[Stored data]
(** * Classroom administration site: session login, role guards, classroom CRUD

    A shallow embedding of [main.py].  The request handlers are written in a
    small state-and-exception monad over a [World] that holds the session of
    the request being served and the two persistence modules the handlers call
    into ([user_db], [classroom_db]).  The persistence modules are external to
    [main.py]; they enter as interfaces ([UserStore], [ClassroomStore]) and
    every call made through them is recorded in the world's call log.  In
    front of the handlers stands the parsing of the form fields that the
    handlers' signatures declare ([http]). *)

From stdpp Require Import base option strings gmap list.
From Stdlib Require Import ZArith.

Local Open Scope Z_scope.
Local Open Scope string_scope.
Local Open Scope list_scope.

(** ** Data model *)

(** Modelled from the spec: [user_db.Role], the enum {Admin, Student} that
    constrains the [role] form field of POST /register. *)
Inductive Role : Type := Admin | Student.

(** Modelled from the spec: the User record that [user_db.get_user] returns,
    {user_id, password, role}.  The handlers only read the keys ["password"]
    and ["role"], and compare the role with the string ["Admin"].  A record
    with these keys is a non-empty dict, so wherever a handler tests a fetched
    user for truth the test asks whether a user was found. *)
Record User : Type := mkUser {
  u_user_id : string;
  u_password : string;
  u_role : string
}.

(** Equipment flags: the dict built by the create and edit handlers. *)
Abbreviation Equipment := (gmap string bool).

(** Modelled from the spec: the Classroom record held by [classroom_db]. *)
Record Classroom : Type := mkClassroom {
  c_name : string;
  c_location : string;
  c_capacity : Z;
  c_equipment : Equipment
}.

(** A Python dict with string keys and string values: the session, and the
    dict that [get_current_user] builds. *)
Abbreviation Dict := (gmap string string).

(** Truthiness of the Python values the handlers test. *)
Definition truthy_str (s : string) : bool :=
  match s with EmptyString => false | _ => true end.

Definition truthy_dict (d : Dict) : bool :=
  negb (bool_decide (d = ∅)).

Definition truthy_opt_dict (o : option Dict) : bool :=
  match o with Some d => truthy_dict d | None => false end.

(** Values placed in a template context. *)
Inductive CtxValue : Type :=
| CNone
| CRequest
| CStr (s : string)
| CInt (z : Z)
| CDict (d : Dict)
| CClassroom (c : Classroom)
| CClassrooms (l : list (Z * Classroom)).

Definition ctx_opt_dict (o : option Dict) : CtxValue :=
  match o with Some d => CDict d | None => CNone end.

(** What a handler returns. [TemplateResponse] is sent with status 200. *)
Inductive Response : Type :=
| TemplateResponse (name : string) (context : gmap string CtxValue)
| RedirectResponse (url : string) (status_code : Z).

Definition HTTP_302_FOUND : Z := 302.
Definition HTTP_303_SEE_OTHER : Z := 303.

Definition response_status (r : Response) : Z :=
  match r with
  | TemplateResponse _ _ => 200
  | RedirectResponse _ code => code
  end.

Definition is_redirect (r : Response) : bool :=
  match r with RedirectResponse _ _ => true | TemplateResponse _ _ => false end.
(** [a / b] on results of [math.log]. *)
Definition quot_in (a b : R) : outcome R :=
  if Req_dec_T b 0 then Raise ZeroDivisionError else Ret (a_quot A a b).

Definition time_string_in (over25 : string) (days_to_target : R) : string :=
  if Rlt_dec (365 * 25) days_to_target then over25
  else if Rlt_dec 365 days_to_target then
    "Approx. " ++ format_f_R 1 (a_quot A days_to_target 365) ++ " years"
  else if Rlt_dec 30 days_to_target then
    "Approx. " ++ format_f_R 1 (a_quot A days_to_target 30) ++ " months"
  else
    "Approx. " ++ format_f_R 1 days_to_target ++ " days".

(** [math.log(target / current) / math.log(1 + avg_daily_growth)] *)
Definition days_to_target_in (current target avg_daily_growth : Q) : outcome R :=
  ratio <- div_in target current ;;
  numerator <- a_log A ratio ;;
  denominator <- a_log A (a_add A 1 avg_daily_growth) ;;
  quot_in numerator denominator.

Definition predict_time_to_target_in
    (historical_caps : option (list (Q * Q)))
    (current_market_cap target_market_cap : Q) : outcome string :=
  if Qle_bool target_market_cap current_market_cap then
    Ret "Target price is at or below the current price."
  else
    caps <- series_items historical_caps ;;
    let rates := growth_rates_in (map snd caps) in
    if is_empty rates then
      Ret "Not enough historical data to calculate growth rate."
    else
      let avg_daily_growth := average_in rates in
      if Qle_bool avg_daily_growth 0 then
        Ret "Historical growth rate is zero or negative. Target may not be reached on this trajectory."
      else
        except_ValueError
          (days_to_target <-
             days_to_target_in current_market_cap target_market_cap avg_daily_growth ;;
           Ret (time_string_in "Over 25 years at current growth rate." days_to_target))
          "Could not compute a time estimate due to a mathematical error (e.g., log of negative number).".

Definition analyze_stock_growth_and_time_in
    (historical_prices : option (list Q))
    (current_price target_price : Q) : outcome (string * string) :=
  if Qle_bool target_price current_price then
    Ret ("Target is at or below current price.", "N/A")
  else
    prices <- series_items historical_prices ;;
    let rates := growth_rates_in prices in
    if is_empty rates then
      Ret ("Not enough data for prediction.", "N/A")
    else
      let avg_daily_growth := average_in rates in
      if Qle_bool avg_daily_growth 0 then
        Ret ("Negative historical growth.", "N/A")
      else
        required_growth <- div_in target_price current_price ;;
        except_ValueError
          (numerator <- a_log A required_growth ;;
           denominator <- a_log A (a_add A 1 avg_daily_growth) ;;
           days_to_target <- quot_in numerator denominator ;;
           Ret (time_string_in "Over 25 years" days_to_target,
                format_f false 2 required_growth ++ "x"))
          ("Could not compute time estimate.", "N/A").

End Arithmetic.

(** ** Composite scorers *)

(** The running [score] and [reasons] of a composite scorer. *)
Definition tally : Type := (Z * list string)%type.

Definition add (points : Z) (reason : string) (t : tally) : tally :=
  (fst t + points, (snd t ++ [reason])%list).

(** [score = max(0, min(100, score))] *)
Definition clamp (score : Z) : Z := Z.max 0 (Z.min 100 score).

(** [str.lower] on the ASCII letters. *)
Definition lower_ascii (c : ascii) : ascii :=
  let n := nat_of_ascii c in
  if (65 <=? n)%nat && (n <=? 90)%nat then ascii_of_nat (n + 32) else c.
(** With unique keys every column is converted once, by its own type. *)
Lemma fold_convert_column schema d c :
  NoDup (od_keys schema) ->
  column (fold_left convert_frame' schema d) c =
  match od_get c schema with
  | Some dtype => convert_series' dtype <$> column d c
  | None => column d c
  end.
Proof.
  revert d. induction schema as [|[col dtype] schema IH]; intros d Hnd;
    [done|].
  apply NoDup_cons in Hnd as [Hnotin Hnd]. simpl.
  rewrite IH by done. rewrite column_convert_frame; simpl.
  apply od_get_None in Hnotin. simpl in Hnotin.
  destruct (String.eqb_spec c col) as [->|Hne]; [|done].
  by rewrite Hnotin.
Qed.

(** In any case every column of the result is a cell-wise image of the
    column it comes from. *)
Lemma fold_convert_column_map schema d c :
  exists f, column (fold_left convert_frame' schema d) c = map f <$> column d c.
Proof.
  revert d. induction schema as [|item schema IH]; intros d; simpl.
  - exists id. destruct (column d c); simpl; [by rewrite map_id | done].
  - destruct (IH (convert_frame' d item)) as [f Hf]. rewrite Hf.
    rewrite column_convert_frame.
    destruct (String.eqb c item.1); [|by exists f].
    destruct (column d c) as [s|]; simpl; [|by exists f].
    destruct (convert_series_map item.2 s) as [g ->].
    exists (f ∘ g). by rewrite map_map.
Qed.

Lemma cleaned_column schema d sel c dtype :
  NoDup (od_keys schema) ->
  take_columns d (od_keys schema) = Ok sel ->
  od_get c schema = Some dtype ->
  column (cleaned' schema sel) c =
  (fun s => where_series' (convert_series' dtype (map sentinels s)))
    <$> column d c.
Proof.
  intros Hnd Hsel Hget. unfold cleaned.
  rewrite column_map_columns, fold_convert_column, Hget by done.
  rewrite column_map_cells.
  destruct (take_columns_Ok d (od_keys schema) (take_columns_inv _ _ _ Hsel))
    as (sel' & Hsel' & _ & _ & Hcol).
  rewrite Hsel in Hsel'. simplify_eq.
  rewrite (Hcol c (od_get_Some_keys _ _ _ Hget)).
  by destruct (column d c).
Qed.

(** A successful run, and one cell of its result: the converted cell if
    it is not null, and a null cell otherwise. *)
Lemma clean_data_cell h r d schema c dtype i v :
  h !! r = Some d ->
  NoDup (od_keys schema) ->
  od_keys schema ⊆ labels d ->
  od_get c schema = Some dtype ->
  cell d c i = Some v ->
  exists out_ref h' out s x',
    clean_data' r schema h = (Ok out_ref, h') /\
    h' !! out_ref = Some out /\
    s !! i = Some v /\
    cell out c i = Some x' /\
    (isnull (convert_cell' dtype (map sentinels s) (sentinels v)) = false ->
     x' = convert_cell' dtype (map sentinels s) (sentinels v)) /\
    (isnull (convert_cell' dtype (map sentinels s) (sentinels v)) = true ->
     isnull x' = true).
Proof.
  intros Hr Hnd Hsub Hget Hcell.
  destruct (take_columns_Ok d _ Hsub) as (sel & Hsel & _).
  pose proof (clean_data_run h r d schema sel Hr Hsel) as Hrun.
  simpl in Hrun.
  pose proof (cleaned_column schema d sel c dtype Hnd Hsel Hget) as Hcol.
  unfold cell in Hcell. destruct (column d c) as [s|] eqn:Hs; [|done].
  simpl in Hcol.
  assert (Hx : convert_series' dtype (map sentinels s) !! i
               = Some (convert_cell' dtype (map sentinels s) (sentinels v))).
  { by rewrite convert_series_cells, !lookup_map, Hcell. }
  destruct (where_series_lookup _ _ _ Hx) as (x' & Hx' & Hkeep & Hnull).
  do 3 eexists. exists s, x'. split; [exact Hrun|].
  split; [apply lookup_insert_eq|]. split; [done|]. split; [|by split].
  unfold cell. by rewrite Hcol.
Qed.

Lemma boolean_cell h r d schema c dtype i v :
  h !! r = Some d ->
  NoDup (od_keys schema) ->
  od_keys schema ⊆ labels d ->
  od_get c schema = Some dtype ->
  classify dtype = BOOLEAN ->
  cell d c i = Some v ->
  exists out_ref h' out,
    clean_data' r schema h = (Ok out_ref, h') /\
    h' !! out_ref = Some out /\
    cell out c i = Some (PyBool (truthy (sentinels v))).
Proof.
  intros Hr Hnd Hsub Hget Hclass Hcell.
  destruct (clean_data_cell h r d schema c dtype i v Hr Hnd Hsub Hget Hcell)
    as (out_ref & h' & out & s & x' & Hrun & Hout & Hi & Hc & Hkeep & _).
  unfold convert_cell in Hkeep. rewrite Hclass in Hkeep.
  rewrite (Hkeep eq_refl) in Hc. by exists out_ref, h', out.
Qed.

(** *** The claims about [clean_data] *)

Lemma truthy_false_iff w :
  truthy w = false <-> w = PyNone \/ w = PyStr "" \/ is_zero w = true.
Proof.
  destruct w as [|s|z|f|b| |]; simpl.
  - split; [by left | done].
  - destruct s; simpl.
    + split; [by right; left | done].
    + split; [done | by intros [?|[?|?]]].
  - rewrite negb_false_iff. split; [by right; right | by intros [?|[?|?]]].
  - rewrite negb_false_iff. split; [by right; right | by intros [?|[?|?]]].
  - rewrite negb_true_iff. split; [by right; right | by intros [?|[?|?]]].
  - split; [done | by intros [?|[?|?]]].
  - split; [done | by intros [?|[?|?]]].
Qed.
(** * Hermes: the e-mail rendering pipeline of [pkg/mails/hermes.go]

    A shallow embedding of the engine facade ([GenerateHTML],
    [GeneratePlainText], [generateTemplate]), of the two default mergers
    ([SetDefaultHermesValues], [SetDefaultEmailValues]) and of
    [Markdown.ToHTML].

    The third-party packages the file imports (mergo, html/template, sprig,
    premailer, html2text, blackfriday) are not part of the repository.
    mergo's merge is modelled by kind, the way its reflective walk dispatches;
    the other packages are kept abstract behind the class [Externals]. *)

From Stdlib Require Import Strings.String Strings.Ascii Strings.Byte.
From stdpp Require Import base option list strings gmap.

Local Open Scope string_scope.

(** ** Go values *)

(** Go's [error] interface: a message; [None] stands for Go's [nil]. *)
Definition error : Type := string.

(** A Go slice is either [nil] (its zero value) or a header over a sequence
    of elements.  Both the [nil] slice and [[]T{}] have length 0. *)
Inductive slice (A : Type) : Type :=
| nil_slice
| mk_slice (elems : list A).
Arguments nil_slice {A}.
Arguments mk_slice {A} elems.

Definition elems {A} (s : slice A) : list A :=
  match s with
  | nil_slice => []
  | mk_slice l => l
  end.

Definition len {A} (s : slice A) : nat := length (elems s).

(** A Go [map[string]string] is a reference: [None] is the [nil] map, and
    [Some l] points to a map object of the heap.  Copying a struct copies
    the reference, not the object. *)
Definition loc : Type := positive.
Definition gomap : Type := option loc.
Definition heap : Type := gmap loc (gmap string string).

(** ** The data model of hermes.go *)

(** A field of a struct type as reflection lists it: its name, and whether
    mergo counts it as mergeable (an exported field, or an embedded struct
    that has one). *)
Record field : Type := mkField {
  field_name : string;
  field_exported : bool
}.

(** A value implementing the [Theme] interface: the results of its three
    methods, and the dynamic type behind the interface as far as the
    reflective walk of mergo tells it apart.  A theme type is a struct type
    [T]; the interface holds either a [T] or, as for the built-in theme, a
    [*T] that is not [nil].  [Theme_fields] lists the fields of [T]. *)
Record ThemeImpl : Type := mkThemeImpl {
  Name : string;
  HTMLTemplate : string;
  PlainTextTemplate : string;
  Theme_pointer : bool;
  Theme_fields : list field
}.

(** The interface value itself: [None] is the [nil] interface. *)
Definition Theme : Type := option ThemeImpl.

Definition TextDirection : Type := string.
(** X12. When the mint has an active trade and the balance refresh
    returns, every call of [sell] ends the same way, whatever its path
    (pool data missing, empty balance, no sell signal, swap confirmed, all
    attempts unconfirmed, or an exception): the trade leaves the
    active-trades map, the sequence counter grows by exactly one, the
    journal gains at most one record, which carries that sequence number and
    the refreshed balance, the balance is the refreshed one, the sell
    counter and the permits are as before, and no trade or watermark of
    another mint changes. *)
Theorem sell_always_finalises (cfg : BotConfig) (env : SellEnv) (acct : RawAccount)
    (bot : Bot) (trade : Trade) (total : Q) :
  trades bot !! mint acct = Some trade ->
  refreshedBalance env = Returned total ->
  exists bot',
    sell cfg env acct bot = Some (Returned tt, bot')
    /\ trades bot' = delete (mint acct) (trades bot)
    /\ tradesCount bot' = tradesCount bot + 1
    /\ journal bot'
       = (if journalWritten env
          then journal bot
               ++ [Trade.complete total (tradesCount bot + 1) (journaledTrade env acct trade)]
          else journal bot)
    /\ balance bot' = total
    /\ sellExecutionCount bot' = sellExecutionCount bot
    /\ semaphore bot' = semaphore bot
    /\ forall other, other ≠ mint acct -> stopLoss bot' !! other = stopLoss bot !! other.
Proof.
  intros Htrade Hrefresh.
  unfold sell, sellTry, journaledTrade, sellFinally. rewrite Hrefresh.
  destruct bot as [bal count trs sem sells wms jrn]. cbn in Htrade.
  unfold TokenAmount.isZero. cbn [TokenAmount.raw].
  destruct (poolData env) as [[|] |].
  - destruct (amount acct =? 0).
    + eexists. split; [reflexivity |].
      unfold journalTrade, sellLeave, sellEnter. cbn. rewrite Htrade.
      destruct (journalWritten env); cbn; repeat split; lia.
    + destruct (sellAccounts env) as [[] |].
      * match goal with
        | |- context [sellRetryLoop cfg env ?m ?n ?i ?b] =>
            destruct (sellRetryLoop_effect cfg env m n i b) as (wm & -> & Hframe)
        end.
        eexists. split; [reflexivity |].
        unfold journalTrade, sellLeave, sellEnter. cbn.
        rewrite lookup_alter_eq, Htrade. cbn.
        destruct (journalWritten env); cbn; rewrite delete_alter_eq;
          repeat split; try lia; exact Hframe.
      * eexists. split; [reflexivity |].
        unfold journalTrade, sellCatch, sellLeave, sellEnter. cbn. rewrite Htrade. cbn.
        rewrite lookup_insert_eq.
        destruct (journalWritten env); cbn; rewrite delete_insert_eq;
          repeat split; lia.
  - eexists. split; [reflexivity |].
    unfold journalTrade, sellLeave, sellEnter. cbn. rewrite Htrade.
    destruct (journalWritten env); cbn; repeat split; lia.
  - eexists. split; [reflexivity |].
    unfold journalTrade, sellCatch, sellLeave, sellEnter. cbn. rewrite Htrade. cbn.
    rewrite lookup_insert_eq.
    destruct (journalWritten env); cbn; rewrite delete_insert_eq;
      repeat split; lia.
Qed.

Lemma sell_always_finalises_witness :
  exists bot',
    sell thresholdConfig crashedSellEnv (mkRawAccount "mint" 500) holdingBot
    = Some (Returned tt, bot')
    /\ trades bot' = delete "mint" (trades holdingBot)
    /\ journal bot' = [Trade.complete 7 5 (Trade.transitionStart openTrade)].
Proof.
  destruct (sell_always_finalises thresholdConfig crashedSellEnv
              (mkRawAccount "mint" 500) holdingBot openTrade 7
              ltac:(vm_compute; reflexivity) ltac:(reflexivity))
    as (bot' & Hsell & Htrades & _ & Hjournal & _).
  exists bot'. repeat split; assumption.
Defined.

(** X13. When the mint has no active trade and the balance refresh returns,
    [sell] journals nothing: the active-trades map, the sequence counter and
    the journal are as before, whatever the swaps did; only the balance is
    refreshed and the watermark of the mint may have changed. *)
Theorem sell_untracked_not_journaled (cfg : BotConfig) (env : SellEnv)
    (acct : RawAccount) (bot : Bot) (total : Q) :
  trades bot !! mint acct = None ->
  refreshedBalance env = Returned total ->
  exists wm,
    sell cfg env acct bot = Some (Returned tt, setStopLoss wm (setBalance total bot))
    /\ forall other, other ≠ mint acct -> wm !! other = stopLoss bot !! other.
Proof.
  intros Htrade Hrefresh.
  unfold sell, sellTry, sellFinally. rewrite Hrefresh.
  destruct bot as [bal count trs sem sells wms jrn]. cbn in Htrade.
  unfold TokenAmount.isZero. cbn [TokenAmount.raw].
  assert (Hsame : forall wm : Watermarks,
    sellLeave (journalTrade env acct
                 (setBalance total (mkBot bal count trs sem (sells + 1) wm jrn)))
    = setStopLoss wm (setBalance total (mkBot bal count trs sem sells wms jrn))).
  { intros wm. unfold journalTrade, sellLeave. cbn. rewrite Htrade. cbn.
    unfold setSellExecutionCount, setStopLoss, setBalance. cbn. f_equal. lia. }
  destruct (poolData env) as [[|] |].
  - destruct (amount acct =? 0).
    + exists wms. unfold sellEnter. cbn. split; [| done].
      do 2 f_equal. apply Hsame.
    + destruct (sellAccounts env) as [[] |].
      * match goal with
        | |- context [sellRetryLoop cfg env ?m ?n ?i ?b] =>
            destruct (sellRetryLoop_effect cfg env m n i b) as (wm & -> & Hframe)
        end.
        exists wm. split; [| exact Hframe].
        unfold sellEnter. cbn. rewrite (alter_id' _ _ _ Htrade).
        do 2 f_equal. apply Hsame.
      * exists wms. unfold sellEnter, sellCatch. cbn. rewrite Htrade.
        split; [| done]. do 2 f_equal. apply Hsame.
  - exists wms. unfold sellEnter. cbn. split; [| done].
    do 2 f_equal. apply Hsame.
  - exists wms. unfold sellEnter, sellCatch. cbn. rewrite Htrade.
    split; [| done]. do 2 f_equal. apply Hsame.
Qed.

Lemma sell_untracked_not_journaled_witness :
  exists wm,
    sell thresholdConfig crashedSellEnv (mkRawAccount "mint" 500) (idleBot 2)
    = Some (Returned tt, setStopLoss wm (setBalance 7 (idleBot 2)))
    /\ forall other, other ≠ "mint" -> wm !! other = stopLoss (idleBot 2) !! other.
Proof.
  apply (sell_untracked_not_journaled thresholdConfig crashedSellEnv
           (mkRawAccount "mint" 500) (idleBot 2) 7); reflexivity.
Defined.

(** X14. When the balance refresh at the end of [sell] throws, the rest of
    the [finally] block is skipped: the call ends with that exception, the
    sell counter stays one above its value before the call, and nothing is
    journaled (sequence counter and journal as before, the trade of the
    mint still in the map if there was one). The counter that is left behind
    counts as a sell in progress at the admission gate: a later buy attempt
    is skipped as soon as the free permits do not exceed the sell counter
    by more than one. *)
Theorem sell_refresh_throw_leaks_counter (cfg : BotConfig) (env : SellEnv)
    (acct : RawAccount) (bot : Bot) :
  refreshedBalance env = Thrown ->
  exists bot',
    sell cfg env acct bot = Some (Thrown, bot')
    /\ sellExecutionCount bot' = sellExecutionCount bot + 1
    /\ semaphore bot' = semaphore bot
    /\ tradesCount bot' = tradesCount bot
    /\ journal bot' = journal bot
    /\ (is_Some (trades bot' !! mint acct) <-> is_Some (trades bot !! mint acct))
    /\ (semaphore bot <= sellExecutionCount bot + 1 -> tryAdmitBuy cfg bot' = None).
Proof.
  intros Hrefresh.
  assert (Hgate : forall bot' : Bot,
    sellExecutionCount bot' = sellExecutionCount bot + 1 ->
    semaphore bot' = semaphore bot ->
    semaphore bot <= sellExecutionCount bot + 1 -> tryAdmitBuy cfg bot' = None).
  { intros bot' Hs Hp Hle. rewrite tryAdmitBuy_rule, Hs, Hp.
    destruct (Z.ltb_spec (sellExecutionCount bot + 1) (semaphore bot)); [lia |].
    by rewrite andb_false_r. }
  unfold sell, sellTry, sellFinally. rewrite Hrefresh.
  unfold TokenAmount.isZero. cbn [TokenAmount.raw].
  destruct (poolData env) as [[|] |].
  - destruct (amount acct =? 0).
    + eexists. split; [reflexivity |]. unfold sellEnter. cbn.
      repeat split; try done. by apply Hgate.
    + destruct (sellAccounts env) as [[] |].
      * match goal with
        | |- context [sellRetryLoop cfg env ?m ?n ?i ?b] =>
            destruct (sellRetryLoop_effect cfg env m n i b) as (wm & -> & Hframe)
        end.
        eexists. split; [reflexivity |]. unfold sellEnter. cbn.
        rewrite lookup_alter_eq, fmap_is_Some.
        repeat split; try done. by apply Hgate.
      * eexists. split; [reflexivity |]. unfold sellEnter, sellCatch. cbn.
        destruct (trades bot !! mint acct) as [trade |] eqn:Htrade; cbn.
        -- rewrite lookup_insert_eq. repeat split; try done; try (by eexists).
           by apply Hgate.
        -- rewrite Htrade. repeat split; try done. by apply Hgate.
  - eexists. split; [reflexivity |]. unfold sellEnter. cbn.
    repeat split; try done. by apply Hgate.
  - eexists. split; [reflexivity |]. unfold sellEnter, sellCatch. cbn.
    destruct (trades bot !! mint acct) as [trade |] eqn:Htrade; cbn.
    + rewrite lookup_insert_eq. repeat split; try done; try (by eexists).
      by apply Hgate.
    + rewrite Htrade. repeat split; try done. by apply Hgate.
Qed.

Lemma sell_refresh_throw_leaks_counter_witness :
  exists bot',
    sell thresholdConfig offlineSellEnv (mkRawAccount "mint" 500) (idleBot 1)
    = Some (Thrown, bot')
    /\ sellExecutionCount bot' = 1
    /\ tryAdmitBuy thresholdConfig bot' = None.
Proof.
  destruct (sell_refresh_throw_leaks_counter thresholdConfig offlineSellEnv
              (mkRawAccount "mint" 500) (idleBot 1) ltac:(reflexivity))
    as (bot' & Hsell & Hcount & _ & _ & _ & _ & Hgate).
  exists bot'. split; [exact Hsell |]. split; [exact Hcount |].
  apply Hgate. vm_compute. discriminate.
Defined.

(** ** The instructions of a swap transaction *)

Lemma omap_pool_instructions (inner : list string) :
  omap isPoolInstruction (PoolInstruction <$> inner) = inner.
Proof. induction inner as [| data inner IH]; [done |]. simpl. f_equal. exact IH. Qed.

Lemma pool_instruction_elem (inner : list string) (i : Instruction) :
  i ∈ (PoolInstruction <$> inner) -> exists data, i = PoolInstruction data.
Proof.
  induction inner as [| data inner IH]; simpl.
  - by intros ?%elem_of_nil.
  - intros [-> | Hin]%elem_of_cons; [by eexists | by apply IH].
Qed.

(** X15. The instruction list that [swap] signs keeps the pool library's
    instructions in their order and adds nothing between them. Compute-budget
    instructions are in the list exactly for an executor that is neither the
    warp nor the jito one, and then they come first. A buy has exactly one
    more instruction, the idempotent creation of the destination token
    account, right before the pool instructions, and never closes an
    account; a sell ends with the closing of the source token account in
    favour of the wallet and creates no account. *)
Theorem swap_instruction_layout (executor : ExecutorKind) (unitPrice unitLimit : Z)
    (direction : Direction) (wallet ataIn ataOut tokenOutMint : string)
    (inner : list string) :
  let instructions :=
    swapInstructions executor unitPrice unitLimit direction wallet ataIn ataOut
                     tokenOutMint inner in
  let budget :=
    match executor with
    | DefaultExecutor => [SetComputeUnitPrice unitPrice; SetComputeUnitLimit unitLimit]
    | WarpExecutor | JitoExecutor => []
    end in
  omap isPoolInstruction instructions = inner
  /\ length instructions = (length budget + 1 + length inner)%nat
  /\ take (length budget) instructions = budget
  /\ ((exists price, SetComputeUnitPrice price ∈ instructions)
      <-> executor = DefaultExecutor)
  /\ match direction with
     | DirectionBuy =>
         instructions
         = budget
           ++ CreateAssociatedTokenAccountIdempotent wallet ataOut wallet tokenOutMint
              :: (PoolInstruction <$> inner)
         /\ forall account destination authority,
             CloseAccount account destination authority ∉ instructions
     | DirectionSell =>
         instructions = budget ++ (PoolInstruction <$> inner) ++ [CloseAccount ataIn wallet wallet]
         /\ last instructions = Some (CloseAccount ataIn wallet wallet)
         /\ forall payer ata owner tokenMint,
             CreateAssociatedTokenAccountIdempotent payer ata owner tokenMint ∉ instructions
     end.
Proof.
  cbv zeta. unfold swapInstructions.
  assert (Hpool : forall i, i ∈ (PoolInstruction <$> inner) ->
                            exists data, i = PoolInstruction data)
    by apply pool_instruction_elem.
  assert (Hnot : forall i rest,
            (forall data, i <> PoolInstruction data) ->
            (forall j, j ∈ rest -> i <> j) ->
            i ∉ (PoolInstruction <$> inner) ++ rest).
  { intros i rest Hi Hrest [Hin | Hin]%elem_of_app.
    - destruct (Hpool _ Hin) as [data ->]. by eapply Hi.
    - by eapply Hrest. }
  split.
  { rewrite !omap_app, omap_pool_instructions.
    destruct executor, direction; cbn; by rewrite ?app_nil_r. }
  split.
  { rewrite !length_app, length_fmap. destruct executor, direction; cbn; lia. }
  split.
  { destruct executor; done. }
  split.
  { split.
    - intros [price Hin]. destruct executor; [done | exfalso | exfalso];
        cbn [isWarp isJito orb app] in Hin;
        destruct direction; cbn [app] in Hin;
        try (apply elem_of_cons in Hin as [Heq | Hin]; [done |]);
        (revert Hin; apply Hnot; [done |]);
        intros j Hj; try (apply list_elem_of_singleton in Hj as ->; done);
        by apply elem_of_nil in Hj.
    - intros ->. eexists. apply list_elem_of_here. }
  destruct direction.
  - split.
    { destruct executor; cbn; by rewrite ?app_nil_r. }
    intros account destination authority Hin.
    destruct executor; cbn [isWarp isJito orb app] in Hin;
      repeat (apply elem_of_cons in Hin as [Heq | Hin]; [done |]);
      (revert Hin; apply Hnot; [done |]);
      intros j Hj; by apply elem_of_nil in Hj.
  - split.
    { destruct executor; done. }
    split.
    { rewrite !last_app. done. }
    intros payer ata owner tokenMint Hin.
    destruct executor; cbn [isWarp isJito orb app] in Hin;
      repeat (apply elem_of_cons in Hin as [Heq | Hin]; [done |]);
      (revert Hin; apply Hnot; [done |]);
      intros j Hj; by apply list_elem_of_singleton in Hj as ->.
Qed.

_Work item_. Within the records above, count each line holding "converted". Write down only the number.

_Answer section_. 2